» **Task goal**: Please output every record exactly, keeping each line as it is.
-*-
(* ===== verification/Ser.v ===== *)
(** The command serialization of umac/cmn_services/serialization: the active and
    pending queues of a pdev and of its VDEVs, activation, removal, cancellation and
    the timers of the active commands.

    A [struct wlan_serialization_command_list] has an address, [addr]: the queue
    whose pool it was allocated for and its place there.  It is linked into a pdev
    list through its [pdev_node] and, for non-scan commands, into a VDEV list through
    its [vdev_node]; both lists are lists of addresses here, so [qdf_container_of]
    is the identity.  A VDEV is its id, a pdev its number. *)
From S2P Require Import Prelude.

(** ** Constants and enumerations *)

(** [enum wlan_serialization_cmd_type]; only scan commands are below NONSCAN. *)
Definition WLAN_SER_CMD_SCAN : Z := 0.
Definition WLAN_SER_CMD_NONSCAN : Z := 1.
Definition WLAN_SER_CMD_MAX : Z := 34.

Definition WLAN_UMAC_COMP_ID_MAX : Z := 38.
Definition WLAN_UMAC_PSOC_MAX_VDEVS : nat := 51.

Definition WLAN_SER_MAX_VDEVS : nat := 17.
Definition WLAN_SER_MAX_ACTIVE_CMDS : nat := WLAN_SER_MAX_VDEVS.
Definition WLAN_SER_MAX_PENDING_CMDS : nat := WLAN_SER_MAX_VDEVS * 4.
Definition WLAN_SER_MAX_PENDING_CMDS_AP : nat := WLAN_SER_MAX_PENDING_CMDS / WLAN_SER_MAX_VDEVS.
Definition WLAN_SER_MAX_PENDING_CMDS_STA : nat := WLAN_SER_MAX_PENDING_CMDS / WLAN_SER_MAX_VDEVS.
Definition WLAN_SER_MAX_ACTIVE_SCAN_CMDS : nat := 8.
Definition WLAN_SER_MAX_PENDING_SCAN_CMDS : nat := 24.

Definition WLAN_SERIALIZATION_ACTIVE_QUEUE : Z := 1.
Definition WLAN_SERIALIZATION_PENDING_QUEUE : Z := 2.

Definition CMD_MARKED_FOR_ACTIVATION : Z := 1.
Definition CMD_IS_ACTIVE : Z := 2.
Definition CMD_ACTIVE_MARKED_FOR_CANCEL : Z := 3.
Definition CMD_ACTIVE_MARKED_FOR_REMOVAL : Z := 4.

Inductive ser_queue_reason : Type :=
  | SER_REQUEST
  | SER_REMOVE
  | SER_CANCEL
  | SER_TIMEOUT
  | SER_ACTIVATION_FAILED
  | SER_PENDING_TO_ACTIVE.

Inductive wlan_serialization_cb_reason : Type :=
  | WLAN_SER_CB_ACTIVATE_CMD
  | WLAN_SER_CB_CANCEL_CMD
  | WLAN_SER_CB_RELEASE_MEM_CMD
  | WLAN_SER_CB_ACTIVE_CMD_TIMEOUT.

Inductive wlan_serialization_cancel_type : Type :=
  | WLAN_SER_CANCEL_SINGLE_SCAN
  | WLAN_SER_CANCEL_PDEV_SCANS
  | WLAN_SER_CANCEL_VDEV_SCANS
  | WLAN_SER_CANCEL_VDEV_HOST_SCANS
  | WLAN_SER_CANCEL_PDEV_NON_SCAN_CMD
  | WLAN_SER_CANCEL_VDEV_NON_SCAN_CMD
  | WLAN_SER_CANCEL_VDEV_NON_SCAN_CMD_TYPE
  | WLAN_SER_CANCEL_VDEV_NON_SCAN_NB_CMD
  | WLAN_SER_CANCEL_NON_SCAN_CMD
  | WLAN_SER_CANCEL_MAX.

Inductive wlan_serialization_status : Type :=
  | WLAN_SER_CMD_PENDING
  | WLAN_SER_CMD_ACTIVE
  | WLAN_SER_CMD_DENIED_RULES_FAILED
  | WLAN_SER_CMD_DENIED_LIST_FULL
  | WLAN_SER_CMD_QUEUE_DISABLED
  | WLAN_SER_CMD_ALREADY_EXISTS
  | WLAN_SER_CMD_DENIED_UNSPECIFIED.

Inductive wlan_serialization_cmd_status : Type :=
  | WLAN_SER_CMD_IN_PENDING_LIST
  | WLAN_SER_CMD_IN_ACTIVE_LIST
  | WLAN_SER_CMDS_IN_ALL_LISTS
  | WLAN_SER_CMD_MARKED_FOR_ACTIVATION
  | WLAN_SER_CMD_NOT_FOUND.

Inductive wlan_ser_cmd_attr : Type :=
  | WLAN_SER_CMD_ATTR_NONE
  | WLAN_SER_CMD_ATTR_BLOCK
  | WLAN_SER_CMD_ATTR_NONBLOCK.

Inductive wlan_serialization_match_type : Type :=
  | WLAN_SER_MATCH_VDEV
  | WLAN_SER_MATCH_PDEV
  | WLAN_SER_MATCH_CMD_TYPE
  | WLAN_SER_MATCH_CMD_TYPE_VDEV
  | WLAN_SER_MATCH_CMD_ID
  | WLAN_SER_MATCH_CMD_ID_VDEV.

Inductive serialization_pdev_queue_type : Type :=
  | SER_PDEV_QUEUE_COMP_SCAN
  | SER_PDEV_QUEUE_COMP_NON_SCAN.

#[export] Instance ser_queue_reason_eq_dec : EqDecision ser_queue_reason.
Proof. solve_decision. Defined.
#[export] Instance cb_reason_eq_dec : EqDecision wlan_serialization_cb_reason.
Proof. solve_decision. Defined.
#[export] Instance ser_status_eq_dec : EqDecision wlan_serialization_status.
Proof. solve_decision. Defined.
#[export] Instance cmd_status_eq_dec : EqDecision wlan_serialization_cmd_status.
Proof. solve_decision. Defined.
#[export] Instance cmd_attr_eq_dec : EqDecision wlan_ser_cmd_attr.
Proof. solve_decision. Defined.
#[export] Instance pdev_queue_type_eq_dec : EqDecision serialization_pdev_queue_type.
Proof. solve_decision. Defined.
#[export] Instance pdev_queue_type_countable : Countable serialization_pdev_queue_type.
Proof.
  refine (inj_countable'
    (fun t => match t with SER_PDEV_QUEUE_COMP_SCAN => true | _ => false end)
    (fun b : bool => if b then SER_PDEV_QUEUE_COMP_SCAN else SER_PDEV_QUEUE_COMP_NON_SCAN) _).
  by intros [].
Defined.

(** ** Data (wlan_serialization_api.h, wlan_serialization_utils_i.h) *)

(** [struct wlan_serialization_command].  [cmd_cb] is a function pointer, the number
    of a callback of the clients; the union's VDEV is NULL in a zeroed command. *)
Record wlan_serialization_command : Type := Cmd {
  cmd_type : Z;
  cmd_id : Z;
  cmd_cb : option nat;
  source : Z;
  is_high_priority : bool;
  is_blocking : bool;
  queue_disable : bool;
  activation_reason : ser_queue_reason;
  cmd_timeout_duration : Z;
  vdev : option nat;
  umac_cmd : Z;
}.

(** [struct wlan_serialization_queued_cmd_info] *)
Record wlan_serialization_queued_cmd_info : Type := CmdInfo {
  req_requestor : Z;
  req_cmd_type : Z;
  req_cmd_id : Z;
  req_type : wlan_serialization_cancel_type;
  req_vdev : option nat;
  req_queue_type : Z;
}.

(** [qdf_mem_zero] of a command. *)
Definition zero_cmd : wlan_serialization_command :=
  Cmd 0 0 None 0 false false false SER_REQUEST 0 None 0.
-*-
» **Solution for this exercise**:
(* ===== verification/Ser.v ===== *)
(** The command serialization of umac/cmn_services/serialization: the active and
    pending queues of a pdev and of its VDEVs, activation, removal, cancellation and
    the timers of the active commands.

    A [struct wlan_serialization_command_list] has an address, [addr]: the queue
    whose pool it was allocated for and its place there.  It is linked into a pdev
    list through its [pdev_node] and, for non-scan commands, into a VDEV list through
    its [vdev_node]; both lists are lists of addresses here, so [qdf_container_of]
    is the identity.  A VDEV is its id, a pdev its number. *)
From S2P Require Import Prelude.

(** ** Constants and enumerations *)

(** [enum wlan_serialization_cmd_type]; only scan commands are below NONSCAN. *)
Definition WLAN_SER_CMD_SCAN : Z := 0.
Definition WLAN_SER_CMD_NONSCAN : Z := 1.
Definition WLAN_SER_CMD_MAX : Z := 34.

Definition WLAN_UMAC_COMP_ID_MAX : Z := 38.
Definition WLAN_UMAC_PSOC_MAX_VDEVS : nat := 51.

Definition WLAN_SER_MAX_VDEVS : nat := 17.
Definition WLAN_SER_MAX_ACTIVE_CMDS : nat := WLAN_SER_MAX_VDEVS.
Definition WLAN_SER_MAX_PENDING_CMDS : nat := WLAN_SER_MAX_VDEVS * 4.
Definition WLAN_SER_MAX_PENDING_CMDS_AP : nat := WLAN_SER_MAX_PENDING_CMDS / WLAN_SER_MAX_VDEVS.
Definition WLAN_SER_MAX_PENDING_CMDS_STA : nat := WLAN_SER_MAX_PENDING_CMDS / WLAN_SER_MAX_VDEVS.
Definition WLAN_SER_MAX_ACTIVE_SCAN_CMDS : nat := 8.
Definition WLAN_SER_MAX_PENDING_SCAN_CMDS : nat := 24.

Definition WLAN_SERIALIZATION_ACTIVE_QUEUE : Z := 1.
Definition WLAN_SERIALIZATION_PENDING_QUEUE : Z := 2.

Definition CMD_MARKED_FOR_ACTIVATION : Z := 1.
Definition CMD_IS_ACTIVE : Z := 2.
Definition CMD_ACTIVE_MARKED_FOR_CANCEL : Z := 3.
Definition CMD_ACTIVE_MARKED_FOR_REMOVAL : Z := 4.

Inductive ser_queue_reason : Type :=
  | SER_REQUEST
  | SER_REMOVE
  | SER_CANCEL
  | SER_TIMEOUT
  | SER_ACTIVATION_FAILED
  | SER_PENDING_TO_ACTIVE.

Inductive wlan_serialization_cb_reason : Type :=
  | WLAN_SER_CB_ACTIVATE_CMD
  | WLAN_SER_CB_CANCEL_CMD
  | WLAN_SER_CB_RELEASE_MEM_CMD
  | WLAN_SER_CB_ACTIVE_CMD_TIMEOUT.

Inductive wlan_serialization_cancel_type : Type :=
  | WLAN_SER_CANCEL_SINGLE_SCAN
  | WLAN_SER_CANCEL_PDEV_SCANS
  | WLAN_SER_CANCEL_VDEV_SCANS
  | WLAN_SER_CANCEL_VDEV_HOST_SCANS
  | WLAN_SER_CANCEL_PDEV_NON_SCAN_CMD
  | WLAN_SER_CANCEL_VDEV_NON_SCAN_CMD
  | WLAN_SER_CANCEL_VDEV_NON_SCAN_CMD_TYPE
  | WLAN_SER_CANCEL_VDEV_NON_SCAN_NB_CMD
  | WLAN_SER_CANCEL_NON_SCAN_CMD
  | WLAN_SER_CANCEL_MAX.

Inductive wlan_serialization_status : Type :=
  | WLAN_SER_CMD_PENDING
  | WLAN_SER_CMD_ACTIVE
  | WLAN_SER_CMD_DENIED_RULES_FAILED
  | WLAN_SER_CMD_DENIED_LIST_FULL
  | WLAN_SER_CMD_QUEUE_DISABLED
  | WLAN_SER_CMD_ALREADY_EXISTS
  | WLAN_SER_CMD_DENIED_UNSPECIFIED.

Inductive wlan_serialization_cmd_status : Type :=
  | WLAN_SER_CMD_IN_PENDING_LIST
  | WLAN_SER_CMD_IN_ACTIVE_LIST
  | WLAN_SER_CMDS_IN_ALL_LISTS
  | WLAN_SER_CMD_MARKED_FOR_ACTIVATION
  | WLAN_SER_CMD_NOT_FOUND.

Inductive wlan_ser_cmd_attr : Type :=
  | WLAN_SER_CMD_ATTR_NONE
  | WLAN_SER_CMD_ATTR_BLOCK
  | WLAN_SER_CMD_ATTR_NONBLOCK.

Inductive wlan_serialization_match_type : Type :=
  | WLAN_SER_MATCH_VDEV
  | WLAN_SER_MATCH_PDEV
  | WLAN_SER_MATCH_CMD_TYPE
  | WLAN_SER_MATCH_CMD_TYPE_VDEV
  | WLAN_SER_MATCH_CMD_ID
  | WLAN_SER_MATCH_CMD_ID_VDEV.

Inductive serialization_pdev_queue_type : Type :=
  | SER_PDEV_QUEUE_COMP_SCAN
  | SER_PDEV_QUEUE_COMP_NON_SCAN.

#[export] Instance ser_queue_reason_eq_dec : EqDecision ser_queue_reason.
Proof. solve_decision. Defined.
#[export] Instance cb_reason_eq_dec : EqDecision wlan_serialization_cb_reason.
Proof. solve_decision. Defined.
#[export] Instance ser_status_eq_dec : EqDecision wlan_serialization_status.
Proof. solve_decision. Defined.
#[export] Instance cmd_status_eq_dec : EqDecision wlan_serialization_cmd_status.
Proof. solve_decision. Defined.
#[export] Instance cmd_attr_eq_dec : EqDecision wlan_ser_cmd_attr.
Proof. solve_decision. Defined.
#[export] Instance pdev_queue_type_eq_dec : EqDecision serialization_pdev_queue_type.
Proof. solve_decision. Defined.
#[export] Instance pdev_queue_type_countable : Countable serialization_pdev_queue_type.
Proof.
  refine (inj_countable'
    (fun t => match t with SER_PDEV_QUEUE_COMP_SCAN => true | _ => false end)
    (fun b : bool => if b then SER_PDEV_QUEUE_COMP_SCAN else SER_PDEV_QUEUE_COMP_NON_SCAN) _).
  by intros [].
Defined.

(** ** Data (wlan_serialization_api.h, wlan_serialization_utils_i.h) *)

(** [struct wlan_serialization_command].  [cmd_cb] is a function pointer, the number
    of a callback of the clients; the union's VDEV is NULL in a zeroed command. *)
Record wlan_serialization_command : Type := Cmd {
  cmd_type : Z;
  cmd_id : Z;
  cmd_cb : option nat;
  source : Z;
  is_high_priority : bool;
  is_blocking : bool;
  queue_disable : bool;
  activation_reason : ser_queue_reason;
  cmd_timeout_duration : Z;
  vdev : option nat;
  umac_cmd : Z;
}.

(** [struct wlan_serialization_queued_cmd_info] *)
Record wlan_serialization_queued_cmd_info : Type := CmdInfo {
  req_requestor : Z;
  req_cmd_type : Z;
  req_cmd_id : Z;
  req_type : wlan_serialization_cancel_type;
  req_vdev : option nat;
  req_queue_type : Z;
}.

(** [qdf_mem_zero] of a command. *)
Definition zero_cmd : wlan_serialization_command :=
  Cmd 0 0 None 0 false false false SER_REQUEST 0 None 0.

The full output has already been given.